Today, JavaScript is a universal web language, one language which is supported by every browser, does not need any special installation. No web development today is possible without using JavaScript and JavaScript has moved its wings not only to client side development but as well as to server side development like NodeJS. But, ask any developer who is learning JavaScript or coming from an Object Oriented background and they would roll their eyes when asked about how easy it is to do programming in JavaScript. One of the most powerful features of JavaScript is its dynamic type wherein we can assign anything to any variable but this feature itself becomes a roadblock in large scale JavaScript applications if we are not very careful. JavaScript also does not have a good IntelliSense and you will very rarely find errors at compile time, especially the type errors.
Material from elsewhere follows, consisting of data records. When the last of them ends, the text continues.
Lemma generateStableId_canonical_forms_witness :
  generateStableId Forms.message1 Forms.category1 (Some Forms.metadata1) =
  generateStableId Forms.message2 Forms.category2 (Some Forms.metadata2).
Proof.
  apply (generateStableId_canonical_forms
           Forms.message1 Forms.message2 Forms.category1 Forms.category2
           (Some Forms.metadata1) (Some Forms.metadata2)).
  - reflexivity.
  - reflexivity.
  - intros key Hk. apply allowedKeys_sorted in Hk. unfold sortedAllowedKeys in Hk.
    rewrite !elem_of_cons, elem_of_nil in Hk.
    destruct Hk as [->|[->|[->|[->|[->|[->|[]]]]]]]; vm_compute; reflexivity.
Defined.

(** ** The white-space rule *)

Lemma many_space prev s :
  many space (fun _ rest => Some rest) prev s = Some (trimStart s).
Proof.
  revert prev. induction s as [|a s IH]; intros prev; [reflexivity|].
  cbn [many trimStart]. unfold space at 1.
  destruct (isWhiteSpace a); [now rewrite IH | reflexivity].
Qed.

Lemma matchAt_spaces prev a s :
  matchAt spacesRe prev (String a s) =
  if isWhiteSpace a then Some (trimStart s) else None.
Proof.
  unfold matchAt, spacesRe. cbn [rmatch]. unfold space at 1.
  destruct (isWhiteSpace a); [apply many_space | reflexivity].
Qed.

Lemma trimStart_split s :
  exists run, s = run +:+ trimStart s /\ allChars isWhiteSpace run = true.
Proof.
  induction s as [|a s IH]; [now exists ""|]. cbn [trimStart].
  destruct (isWhiteSpace a) eqn:Ha.
  - destruct IH as (run & Hs & Hrun). exists (String a run). split.
    + rewrite append_cons. now rewrite <- Hs.
    + cbn [allChars]. now rewrite Ha, Hrun.
  - now exists "".
Qed.

Lemma first_trimStart s : isSpaceAt (first (trimStart s)) = false.
Proof.
  induction s as [|a s IH]; [reflexivity|]. cbn [trimStart].
  destruct (isWhiteSpace a) eqn:Ha; [exact IH | exact Ha].
Qed.

Lemma collapseFrom_run run rest :
  allChars isWhiteSpace run = true ->
  collapseFrom true (run +:+ rest) = collapseFrom true rest.
Proof.
  induction run as [|a run IH]; [reflexivity|]. cbn [allChars].
  intros H. apply andb_prop in H as [Ha Hrun].
  rewrite append_cons. cbn [collapseFrom]. rewrite Ha. now apply IH.
Qed.

Lemma collapseFrom_flag b s :
  isSpaceAt (first s) = false -> collapseFrom b s = collapseFrom false s.
Proof.
  destruct s as [|a s]; [reflexivity|]. cbn [first isSpaceAt collapseFrom].
  now intros ->.
Qed.

Lemma length_trimStart s : (String.length (trimStart s) <= String.length s)%nat.
Proof.
  induction s as [|a s IH]; [reflexivity|]. cbn [trimStart].
  destruct (isWhiteSpace a); simpl; lia.
Qed.

Lemma replaceFrom_spaces_collapse n : forall s prev,
  (String.length s <= n)%nat ->
  replaceFrom spacesRe " " 0 prev s = collapseFrom false s.
Proof.
  induction n as [|n IH]; intros s prev Hlen.
  - destruct s; [reflexivity | simpl in Hlen; lia].
  - destruct s as [|a s]; [reflexivity|].
    cbn [replaceFrom collapseFrom]. rewrite matchAt_spaces.
    destruct (isWhiteSpace a) eqn:Ha.
    + destruct (trimStart_split s) as (run & Hs & Hrun).
      pose proof (length_trimStart s) as Hle.
      replace (String.length (String a s) - String.length (trimStart s))%nat
        with (S (String.length run)).
      * rewrite Hs at 1. rewrite replaceFrom_skip.
        rewrite IH by (simpl in Hlen; lia).
        rewrite Hs at 2. rewrite collapseFrom_run by exact Hrun.
        rewrite (collapseFrom_flag true) by apply first_trimStart.
        reflexivity.
      * cbn [String.length].
        assert (String.length s = String.length run + String.length (trimStart s))%nat
          as Hl by (rewrite Hs at 1; apply length_append).
        lia.
    + rewrite IH by (simpl in Hlen; lia). reflexivity.
Qed.
Lemma omap_split_concat a b :
  omap parse (JS.split "010" (JS.trim (a +:+ String "010" b)))
  = omap parse (JS.split "010" (JS.trim a)) ++ omap parse (JS.split "010" (JS.trim b)).
Proof. by rewrite !omap_split_trim, split_app_at_sep, omap_app. Qed.

End Lines.

Lemma trimEnd_idemp s : JS.trimEnd (JS.trimEnd s) = JS.trimEnd s.
Proof.
  induction s as [|c s IH]; [done|]. simpl.
  destruct (JS.trimEnd s) as [|d t] eqn:E.
  - destruct (JS.isWhiteSpace c) eqn:Hc; [done|]. simpl. by rewrite Hc.
  - change (JS.trimEnd (String c (String d t)))
      with (match JS.trimEnd (String d t) with
            | "" => if JS.isWhiteSpace c then "" else String c ""
            | r => String c r
            end).
    by rewrite IH.
Qed.

Lemma trimStart_head s :
  JS.trimStart s = "" \/
  exists c r, JS.trimStart s = String c r /\ JS.isWhiteSpace c = false.
Proof.
  induction s as [|c s IH]; [by left|]. simpl.
  destruct (JS.isWhiteSpace c) eqn:Hc; [done|]. right. by exists c, s.
Qed.

Lemma trim_idemp s : JS.trim (JS.trim s) = JS.trim s.
Proof.
  unfold JS.trim. destruct (trimStart_head s) as [->|(c & r & -> & Hc)]; [done|].
  assert (exists r', JS.trimEnd (String c r) = String c r') as [r' Hr'].
  { simpl. destruct (JS.trimEnd r); [rewrite Hc|]; eauto. }
  rewrite Hr'. rewrite trimStart_id by done. by rewrite <- Hr', trimEnd_idemp.
Qed.

Section ParseLogFacts.

Variable protocol_numbers : Z -> option ProtocolNumber.
Lemma lookup_app p q t :
  lookup (p ++ q) t =
  match lookup p t with Some n => lookup q n | None => None end.
Proof.
  revert t. induction p as [|c p IH]; intros t; simpl; [reflexivity|].
  destruct t as [d|es]; [reflexivity|].
  destruct (assoc c es); [apply IH | reflexivity].
Qed.

Lemma lookup_file_cons d c r : lookup (c :: r) (File d) = None.
Proof. reflexivity. Qed.

(** A path with an existing strict extension is a directory. *)
Lemma lookup_ext_dir p c r t n :
  lookup (p ++ c :: r) t = Some n -> exists es, lookup p t = Some (Dir es).
Proof.
  rewrite lookup_app. destruct (lookup p t) as [[d|es]|]; try discriminate.
  eauto.
Qed.

Lemma update_is_dir p f es : exists es', update p f (Dir es) = Dir es'.
Proof.
  destruct p as [|c p]; simpl; [eauto|].
  destruct (assoc c es); eauto.
Qed.

(** On the way down to the updated directory. *)
Lemma lookup_update_prefix q r f t n :
  lookup q t = Some n ->
  lookup q (update (q ++ r) f t) = Some (update r f n).
Proof.
  revert t. induction q as [|c q IH]; intros t; simpl.
  - now intros [= ->].
  - destruct t as [d|es]; [discriminate|].
    destruct (assoc c es) as [ch|] eqn:E; [|discriminate].
    intros H. simpl. rewrite assoc_put_eq. now apply IH.
Qed.

(** Away from the updated directory. *)
Lemma lookup_update_diverge p q f t :
  diverge p q -> lookup q (update p f t) = lookup q t.
Proof.
  intros (l & a & b & p' & q' & -> & -> & Hab).
  revert t. induction l as [|c l IH]; intros t; simpl.
  - destruct t as [d|es]; [reflexivity|].
    destruct (assoc a es) as [ch|] eqn:E; [|reflexivity].
    simpl. rewrite assoc_put_neq by congruence. reflexivity.
  - destruct t as [d|es]; [reflexivity|].
    destruct (assoc c es) as [ch|] eqn:E; simpl; [|now rewrite E].
    rewrite assoc_put_eq. apply IH.
Qed.

Lemma lookup_update_at p r f t es :
  lookup p t = Some (Dir es) ->
  lookup (p ++ r) (update p f t) = lookup r (Dir (f es)).
Proof.
  intros H. rewrite lookup_app.
  pose proof (lookup_update_prefix p [] f t _ H) as H1.
  rewrite app_nil_r in H1. rewrite H1. reflexivity.
Qed.

Lemma lookup_update_above p q f t es :
  lookup p t = Some (Dir es) -> prefix q p ->
  exists es1 es2,
    lookup q t = Some (Dir es1) /\ lookup q (update p f t) = Some (Dir es2).
Proof.
  intros H [r ->]. rewrite lookup_app in H.
  destruct (lookup q t) as [n|] eqn:E; [|discriminate].
  assert (exists es1, n = Dir es1) as [es1 ->].
  { destruct n as [d|es1]; [|eauto]. destruct r; discriminate. }
  rewrite (lookup_update_prefix q r f t _ E).
  destruct (update_is_dir r f es1) as [es2 ->]. eauto.
Qed.

Lemma lookup_update_other p q f t es :
  lookup p t = Some (Dir es) ->
  ~ prefix q p ->
  (forall c r, q = p ++ c :: r -> assoc c (f es) = assoc c es) ->
  lookup q (update p f t) = lookup q t.
Proof.
  intros H Hq Hf.
  destruct (path_cases p q) as [Hp | [(c & r & ->) | Hd]].
  - contradiction.
  - rewrite (lookup_update_at p (c :: r) f t es H).
    rewrite lookup_app, H. simpl. now rewrite (Hf c r eq_refl).
  - now apply lookup_update_diverge.
Qed.

(** *** Adding and removing one entry *)

Lemma add_child par k x t :
  add (par // k) x t = update par (put_entry k x) t.
Proof. unfold add. now rewrite parent_child, name_child. Qed.

Lemma del_child par k t :
  del (par // k) t = update par (del_entry k) t.
Proof. unfold del. now rewrite parent_child, name_child. Qed.

Lemma child_under_cases par k q :
  ~ prefix q par -> ~ prefix (par // k) q ->
  forall c r, q = par ++ c :: r -> c <> k.
Proof.
  intros _ Hn c r -> ->. apply Hn.
  exists r. now rewrite <- app_assoc.
Qed.

Lemma lookup_add_at par k x r t es :
  lookup par t = Some (Dir es) ->
  lookup (par // k ++ r) (add (par // k) x t) = lookup r x.
Proof.
  intros H. rewrite add_child, <- app_assoc. simpl.
  rewrite (lookup_update_at par (k :: r) _ t es H). simpl.
  now rewrite assoc_put_eq.
Qed.

Lemma lookup_add_other par k x q t es :
  lookup par t = Some (Dir es) ->
  ~ prefix q par -> ~ prefix (par // k) q ->
  lookup q (add (par // k) x t) = lookup q t.
Proof.
  intros H H1 H2. rewrite add_child.
  apply (lookup_update_other par q _ t es H H1).
  intros c r E. apply assoc_put_neq.
  now apply (child_under_cases par k q H1 H2 c r).
Qed.

Lemma lookup_add_above par k x q t es :
  lookup par t = Some (Dir es) -> prefix q par ->
  exists es1 es2,
    lookup q t = Some (Dir es1) /\
    lookup q (add (par // k) x t) = Some (Dir es2).
Proof. intros H Hq. rewrite add_child. now apply (lookup_update_above par q _ t es). Qed.

Lemma lookup_del_at par k r t es :
  lookup par t = Some (Dir es) ->
  lookup (par // k ++ r) (del (par // k) t) = None.
Proof.
  intros H. rewrite del_child, <- app_assoc. simpl.
  rewrite (lookup_update_at par (k :: r) _ t es H). simpl.
  now rewrite assoc_del_eq.
Qed.

Lemma lookup_del_other par k q t es :
  lookup par t = Some (Dir es) ->
  ~ prefix q par -> ~ prefix (par // k) q ->
  lookup q (del (par // k) t) = lookup q t.
Proof.
  intros H H1 H2. rewrite del_child.
  apply (lookup_update_other par q _ t es H H1).
  intros c r E. apply assoc_del_neq.
  now apply (child_under_cases par k q H1 H2 c r).
Qed.

Lemma lookup_del_above par k q t es :
  lookup par t = Some (Dir es) -> prefix q par ->
  exists es1 es2,
    lookup q t = Some (Dir es1) /\
    lookup q (del (par // k) t) = Some (Dir es2).
Proof. intros H Hq. rewrite del_child. now apply (lookup_update_above par q _ t es). Qed.

End TreeFacts.

(** * Part IV: the collision resolvers *)

Section Resolvers.

Import Tree.

Lemma exists_child_in_listing t par k :
  path_exists t (par // k) = true -> In k (listing t par).
Proof.
  unfold path_exists, listing. rewrite lookup_app.
  destruct (lookup par t) as [[d|es]|]; simpl; try discriminate.
  destruct (assoc k es) eqn:E; [|discriminate].
  intros _. now apply assoc_in_keys in E.
Qed.

Lemma NoDup_map_inj {A B} (f : A -> B) (l : list A) :
  (forall x y, f x = f y -> x = y) -> NoDup l -> NoDup (map f l).
Proof.
  intros Hinj H. induction H as [|x l Hx Hl IH]; simpl; constructor; auto.
  intros Hin. apply in_map_iff in Hin as [y [E Hy]].
  apply Hinj in E. now subst.
Qed.

Lemma bounded_search (P : nat -> bool) (c k : nat) :
  (forall m, c <= m < c + k -> P m = true) \/
  (exists m, c <= m < c + k /\ P m = false).
Proof.
  induction k as [|k IH].
  - left. intros m Hm. lia.
  - destruct IH as [IH | (m & Hm & Pm)].
    + destruct (P (c + k)) eqn:E.
      * left. intros m Hm.
        destruct (Nat.eq_dec m (c + k)) as [->|Hne]; [exact E | apply IH; lia].
      * right. exists (c + k). split; [lia | exact E].
    + right. exists m. split; [lia | exact Pm].
Qed.

(** Among [n + 1] distinct names, one is not listed in a directory of
    [n] entries. *)
Lemma free_name_exists t par (nm : nat -> string) :
  (forall m n, nm m = nm n -> m = n) ->
  exists m, 1 <= m < 1 + S (List.length (listing t par)) /\
            path_exists t (par // nm m) = false.
Proof.
  intros Hinj.
  destruct (bounded_search (fun m => path_exists t (par // nm m)) 1
              (S (List.length (listing t par)))) as [Hall | Hex]; [|exact Hex].
  exfalso.
  assert (Hincl : incl (map nm (seq 1 (S (List.length (listing t par)))))
                       (listing t par)).
  { intros k Hk. apply in_map_iff in Hk as [m [<- Hm]].
    apply in_seq in Hm. apply exists_child_in_listing. apply Hall. lia. }
  apply NoDup_incl_length in Hincl.
  - rewrite length_map, length_seq in Hincl. lia.
  - apply NoDup_map_inj; [exact Hinj | apply seq_NoDup].
Qed.

Section OneProgram.

(** Both program variants share the loop; facts are stated for the first. *)

Lemma unique_loop_finds (cand : nat -> Path) w fuel c :
  (exists m, c <= m < c + fuel /\ path_exists (tree w) (cand m) = false) ->
  exists N, c <= N < c + fuel /\
    (forall M, c <= M < N ->
       refused w (cand M) = false /\ path_exists (tree w) (cand M) = true) /\
    ((refused w (cand N) = true /\
      OrganizeGui.unique_loop fuel cand c w = (Raise (OSError (cand N)), w)) \/
     (refused w (cand N) = false /\
      path_exists (tree w) (cand N) = false /\
      OrganizeGui.unique_loop fuel cand c w = (Ok (cand N), w))).
Proof.
  revert c. induction fuel as [|fuel IH]; intros c (m & Hm & Hfree).
  - lia.
  - simpl. unfold bind, Fs.exists_.
    destruct (refused w (cand c)) eqn:R.
    { exists c. split; [lia|]. split; [intros M HM; lia|]. left. auto. }
    destruct (path_exists (tree w) (cand c)) eqn:E; simpl.
    + destruct (IH (S c)) as (N & HN & Hbelow & Hrun).
      { exists m. split; [|exact Hfree].
        assert (m <> c) by (intros ->; congruence). lia. }
      exists N. split; [lia|]. split; [|exact Hrun].
      intros M HM. destruct (Nat.eq_dec M c) as [->|Hne]; [auto|].
      apply Hbelow. lia.
    + exists c. split; [lia|]. split; [intros M HM; lia|]. right. auto.
Qed.

Lemma unique_loop_more_fuel (cand : nat -> Path) w w' r fuel fuel' c :
  OrganizeGui.unique_loop fuel cand c w = (Ok r, w') ->
  fuel <= fuel' ->
  OrganizeGui.unique_loop fuel' cand c w = (Ok r, w').
Proof.
  revert fuel' c. induction fuel as [|fuel IH]; intros fuel' c; simpl.
  - discriminate.
  - intros H Hle. destruct fuel' as [|fuel']; [lia|]. simpl.
    unfold bind, Fs.exists_ in *.
    destruct (refused w (cand c)); [exact H|].
    destruct (path_exists (tree w) (cand c)); simpl in *; [|exact H].
    apply IH; [exact H | lia].
Qed.
Lemma C4_infinite_price_is_offered_witness :
  session_credentials demo_store = Some ("0123456789abcdef0123456789abcdef", "tok-7f3a")
  /\ exists form' s' rest,
       PriceInput.handleSubmit (Rejected demo_error) (demo_fresh "m1" 3000)
         (demo_fresh "m2" 3001)
         {| PriceInput.priceStr := "Infinity"; PriceInput.message := "";
            PriceInput.showMessage := false |}
         demo_store
       = (form', s',
          ApiRequest
            (call_sendOffer "0123456789abcdef0123456789abcdef" "tok-7f3a"
               PrimFloat.infinity (trim "") (language demo_store)) :: rest)
       /\ (length (messages demo_store) < length (messages s'))%nat.
Proof.
  split; [reflexivity|].
  exact (proj2 (proj2 (C4_infinite_price_is_offered demo_store
                         "0123456789abcdef0123456789abcdef" "tok-7f3a"
                         (Rejected demo_error) (demo_fresh "m1" 3000)
                         (demo_fresh "m2" 3001) "" false eq_refl))).
Defined.

(** The same submission run through: the bubble is appended, the call is
    made, and the body [JSON.stringify] writes carries [null] as the price. *)
Example handleSubmit_Infinity :
  PriceInput.handleSubmit (Rejected demo_error) (demo_fresh "m1" 3000)
    (demo_fresh "m2" 3001)
    {| PriceInput.priceStr := "Infinity"; PriceInput.message := "";
       PriceInput.showMessage := false |}
    demo_store
  = ({| PriceInput.priceStr := "Infinity"; PriceInput.message := "";
        PriceInput.showMessage := false |},
     set_chat
       (messages demo_store
          ++ [ChatMessage.mk "m1" buyer (Rupees PrimFloat.infinity) PrimFloat.infinity
                None None 3000 error])
       false demo_store,
     [ApiRequest
        (call_sendOffer "0123456789abcdef0123456789abcdef" "tok-7f3a"
           PrimFloat.infinity "" "en");
      ToastError "Service unavailable"])
  /\ body (init (request_of ""
                   (call_sendOffer "0123456789abcdef0123456789abcdef" "tok-7f3a"
                      PrimFloat.infinity "" "en")))
     = Some (JObject [("price", JNull); ("message", JString ""); ("language", JString "en")]).
Proof. split; reflexivity. Qed.

(** ** When the offer call fails *)

Lemma mark_status_fresh (id : string) (st : Status) (ms : list ChatMessage.t) :
  Forall (fun m => ChatMessage.id m <> id) ms -> mark_status id st ms = ms.
Proof.
  induction 1 as [|m ms Hm _ IH]; [reflexivity|].
  unfold mark_status in *. cbn [map]. rewrite IH.
  apply String.eqb_neq in Hm. now rewrite Hm.
Qed.

Lemma mark_status_lookup (id : string) (st : Status) (ms : list ChatMessage.t)
    (n : nat) (m : ChatMessage.t) :
  ms !! n = Some m ->
  mark_status id st ms !! n
  = Some (if String.eqb (ChatMessage.id m) id then ChatMessage.with_status st m else m).
Proof.
  intros H. unfold mark_status. rewrite list_lookup_fmap, H. reflexivity.
Qed.

(** C5.  When the offer call of [sendOffer] is rejected, [sendOffer] throws
    the same error on, and the store differs from the one before the call
    only in the chat and in [isLoading]: sessionId, sessionToken, state,
    round, currentPrice, agreedPrice, tactic and maxRounds (and the
    remaining fields) are those from before.  [isLoading] ends false.  The
    chat ends one bubble longer than before the call: the buyer's bubble,
    which was appended as "sending", stands last with the status "error" and
    its other fields as they were.  In the chat as it stood while the call
    was pending, every bubble with the pending id ends with the status
    "error", its other fields kept, and every other bubble is unchanged;
    when the id was new, the buyer's bubble is the only one that changed. *)
Theorem C5_failed_offer_leaves_session :
  forall (s : NegotiationStore) (i t : string) (price : number) (message : string)
         (err : ApiError) (f f' : Fresh),
    session_credentials s = Some (i, t) ->
    exists pending s' bubble,
      sendOffer_begin price message f s
      = Some (pending, call_sendOffer i t price message (language s))
      /\ sendOffer price message (Rejected err) f f' s
         = (s', [call_sendOffer i t price message (language s)], Threw err)
      /\ (sessionId s' = sessionId s /\ sessionToken s' = sessionToken s
          /\ state s' = state s /\ round s' = round s
          /\ currentPrice s' = currentPrice s /\ agreedPrice s' = agreedPrice s
          /\ tactic s' = tactic s /\ maxRounds s' = maxRounds s)
      /\ s' = set_chat (messages s') false s
      /\ s' = set_chat (messages s') false pending
      /\ isLoading s' = false
      /\ bubble = ChatMessage.mk (fresh_id f) buyer
                    (if truthy_string message then Plain message else Rupees price)
                    price None None (fresh_now f) sending
      /\ messages pending = messages s ++ [bubble]
      /\ length (messages s') = length (messages pending)
      /\ (forall (n : nat) (m : ChatMessage.t),
            messages pending !! n = Some m ->
            messages s' !! n
            = Some (if String.eqb (ChatMessage.id m) (fresh_id f)
                    then ChatMessage.with_status error m else m))
      /\ (Forall (fun m => ChatMessage.id m <> fresh_id f) (messages s) ->
          messages s' = messages s ++ [ChatMessage.with_status error bubble])
      /\ messages s' !! length (messages s)
         = Some (ChatMessage.mk (fresh_id f) buyer
                   (if truthy_string message then Plain message else Rupees price)
                   price None None (fresh_now f) error)
      /\ (forall (n : nat) (m : ChatMessage.t),
            messages pending !! n = Some m ->
            ChatMessage.id m = fresh_id f ->
            messages s' !! n
            = Some (ChatMessage.mk (ChatMessage.id m) (ChatMessage.actor m)
                      (ChatMessage.text m) (ChatMessage.price m) (ChatMessage.tactic m)
                      (ChatMessage.metadata m) (ChatMessage.timestamp m) error))
      /\ (forall (n : nat) (m : ChatMessage.t),
            messages pending !! n = Some m ->
            ChatMessage.id m <> fresh_id f ->
            messages s' !! n = Some m)
      /\ (forall (n : nat) (m' : ChatMessage.t),
            messages s' !! n = Some m' ->
            ChatMessage.id m' = fresh_id f ->
            ChatMessage.status m' = error).
Proof.
  intros s i t price message err f f' Hcred.
  unfold sendOffer, sendOffer_begin. rewrite Hcred. cbn [sendOffer_settle].
  do 3 eexists. split; [reflexivity|]. split; [reflexivity|].
  cbn [set_chat sessionId sessionToken state round currentPrice agreedPrice tactic
       maxRounds messages isLoading].
  set (bubble := ChatMessage.mk (fresh_id f) buyer
                   (if truthy_string message then Plain message else Rupees price)
                   price None None (fresh_now f) sending).
  assert (Hlook : forall (n : nat) (m : ChatMessage.t),
             (messages s ++ [bubble]) !! n = Some m ->
             mark_status (fresh_id f) error (messages s ++ [bubble]) !! n
             = Some (if String.eqb (ChatMessage.id m) (fresh_id f)
                     then ChatMessage.with_status error m else m)).
  { intros n m Hn. now apply mark_status_lookup. }
  repeat split.
  - apply mark_status_length.
  - exact Hlook.
  - intros Hfresh. unfold mark_status. rewrite map_app.
    fold (mark_status (fresh_id f) error (messages s)).
    rewrite (mark_status_fresh _ _ _ Hfresh). cbn [map ChatMessage.id bubble].
    now rewrite String.eqb_refl.
  - rewrite (Hlook (length (messages s)) bubble).
    + cbn [bubble ChatMessage.id]. now rewrite String.eqb_refl.
    + rewrite lookup_app_r by lia. now rewrite Nat.sub_diag.
  - intros n m Hn Hid. rewrite (Hlook n m Hn).
    apply String.eqb_eq in Hid. now rewrite Hid.
  - intros n m Hn Hid. rewrite (Hlook n m Hn).
    apply String.eqb_neq in Hid. now rewrite Hid.
  - intros n m' Hn Hid. unfold mark_status in Hn.
    rewrite list_lookup_fmap in Hn.
    destruct ((messages s ++ [bubble]) !! n) as [m|] eqn:E; [|discriminate].
    cbn in Hn. injection Hn as <-.
    destruct (String.eqb (ChatMessage.id m) (fresh_id f)) eqn:Em; [reflexivity|].
    apply String.eqb_neq in Em. contradiction.
Qed.
(** The [try] block yields [inl image_id]; the [return] inside the inner
    [except] yields [inr outcome].  At that [return], [ami_id] has not been
    assigned (its only assignment is after the [try]). *)
Definition create_ami (instance : inventory) : M backup_outcome :=
  now <- datetime_now;;
  let ami_name := ami_name_of (inv_id instance) now in
  let ami_description := ami_description_of now in
  let ami_id : option string := None in
  attempt <-
    try_except is_ClientError
      (response <- create_image (inv_id instance) ami_name ami_description;;
       ret (inl response))
      (fun _ =>
         sleep 5;;
         try_except is_ClientError
           (response <- create_image (inv_id instance) ami_name ami_description;;
            ret (inl response))
           (fun _ =>
              aid <- read_local "ami_id" ami_id;;
              ret (inr {| bo_instance_name := inv_name instance;
                          bo_instance_id := inv_id instance;
                          bo_ami_id := aid;
                          bo_ami_name := ami_name;
                          bo_backup_completed := false |})));;
  match attempt with
  | inr early => ret early
  | inl response =>
      let ami_id := response in
      create_tags ami_id ami_name;;
      ret {| bo_instance_name := inv_name instance;
             bo_instance_id := inv_id instance;
             bo_ami_id := ami_id;
             bo_ami_name := ami_name;
             bo_backup_completed := true |}
  end.

Definition backup_instances (instances : list inventory) : M (list backup_outcome) :=
  for_each create_ami instances.

(** [response['TerminatingInstances'][0]] *)
Definition first_terminating (states : list string) : M string :=
  match states with
  | s :: _ => ret s
  | [] => raise IndexError
  end.

(** One iteration of the loop of [terminate_instances].  [status] is only
    reassigned after the last statement that can raise, so the [except]
    branch sees its initial [False]. *)
Definition terminate_one (instance : backup_outcome) : M termination_outcome :=
  let status := false in
  try_except is_Exception
    (response <- ask (ETerminateInstances (bo_instance_id instance))
                     (fun k => w_terminate_instances w k (bo_instance_id instance));;
     sleep 3;;
     result <- first_terminating response;;
     let status := if String.eqb result "shutting-down" then true else status in
     ret {| to_instance_name := bo_instance_name instance;
            to_instance_id := bo_instance_id instance;
            to_terminate_completed := status |})
    (fun _ =>
       ret {| to_instance_name := bo_instance_name instance;
              to_instance_id := bo_instance_id instance;
              to_terminate_completed := status |}).

Definition terminate_instances (instances : list backup_outcome)
    : M (list termination_outcome) :=
  for_each terminate_one instances.

Definition main_tags : list tag_filter :=
  [("tag:Project", ["Automation"]); ("tag:Environment", ["Test"; "Dev"])].

(** The [for ... break] loop computing [protections]. *)
Fixpoint any_protection (instances : list inventory) : bool :=
  match instances with
  | [] => false
  | i :: rest =>
      if inv_termination_protection i || inv_stop_protection i then true
      else any_protection rest
  end.

(** [main()]; [fuel] bounds each pagination loop. *)
Definition main (fuel : nat) : M unit :=
  instances <- list_instances fuel main_tags;;
  display_data instances;;
  emit (ETotal (length instances));;
  match instances with
  | [] => ret tt
  | _ :: _ =>
      instances <-
        (if any_protection instances then
           user_input <- input PromptDisableProtections;;
           if String.eqb (lower user_input) "y" then
             for_each (fun instance =>
                         disable_instance_protections (inv_id instance) true true)
                      instances;;
             instances <- list_instances fuel main_tags;;
             display_data instances;;
             ret instances
           else raise SystemExit
         else ret instances);;
      input PromptContinueBackup;;
      backup_results <- backup_instances instances;;
      display_data backup_results;;
      input PromptContinueTerminate;;
      terminate_results <- terminate_instances backup_results;;
      display_data terminate_results
  end.

End Script.

(** ** Reading the runs *)

Section Observations.

Variable w : World.

(** The Termination Stage's verdict as the claims state it: success iff the
    first reported state is [shutting-down]; a raising call (or an empty
    [TerminatingInstances]) is a failure. *)
Definition termination_status (o : outcome (list string)) : bool :=
  match o with
  | Returned (st :: _) => String.eqb st "shutting-down"
  | _ => false
  end.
As stated on official TypeScript website, “TypeScript is a typed superset of JavaScript that compiles to plain JavaScript”. TypeScript is not a replacement of JavaScript, it does not add any new features in JavaScript. TypeScript provides developers with features like type safety, compile time type checking, object oriented constructs on top of JavaScript, basically lets developers think in object oriented terms when writing JavaScript. The most amazing thing about TypeScript is, it compiles in JavaScript so we don’t have to support any new VM to run TypeScript which then can be referenced in a web page, used in server side like in NodeJS.
TypeScript is an open-source developed by Microsoft, but is in no way tied to the Microsoft platform and can be used anywhere in any environment where there is a need to write JavaScript. Though Microsoft does provide a great support in Visual Studio for TypeScript and we will be using Visual Studio for our examples, but we can use TypeScript compiler as well from command prompt to compile TypeScript in JavaScript (we will see a brief example of that as well).
TypeScript is included in Visual Studio 2013 Update 2 by default and can be installed for Visual Studio 2012 from installer provided on TypeScript website. Current version at time of writing this paper is 1.0. TypeScript also provides support for other editors like sublime, Emacs and Vim. TypeScript also has a package which can be used in Node.js. All these installations can be found on TypeScript
Once the TypeScript is installed for Visual Studio, it will add a new Project and Item templates. This enables us to create new project for TypeScript as well as add TypeScript files to existing applications.
TypeScript file template can be created in a similar way as other files are, by selecting “Add New Item” and then selecting a TypeScript file.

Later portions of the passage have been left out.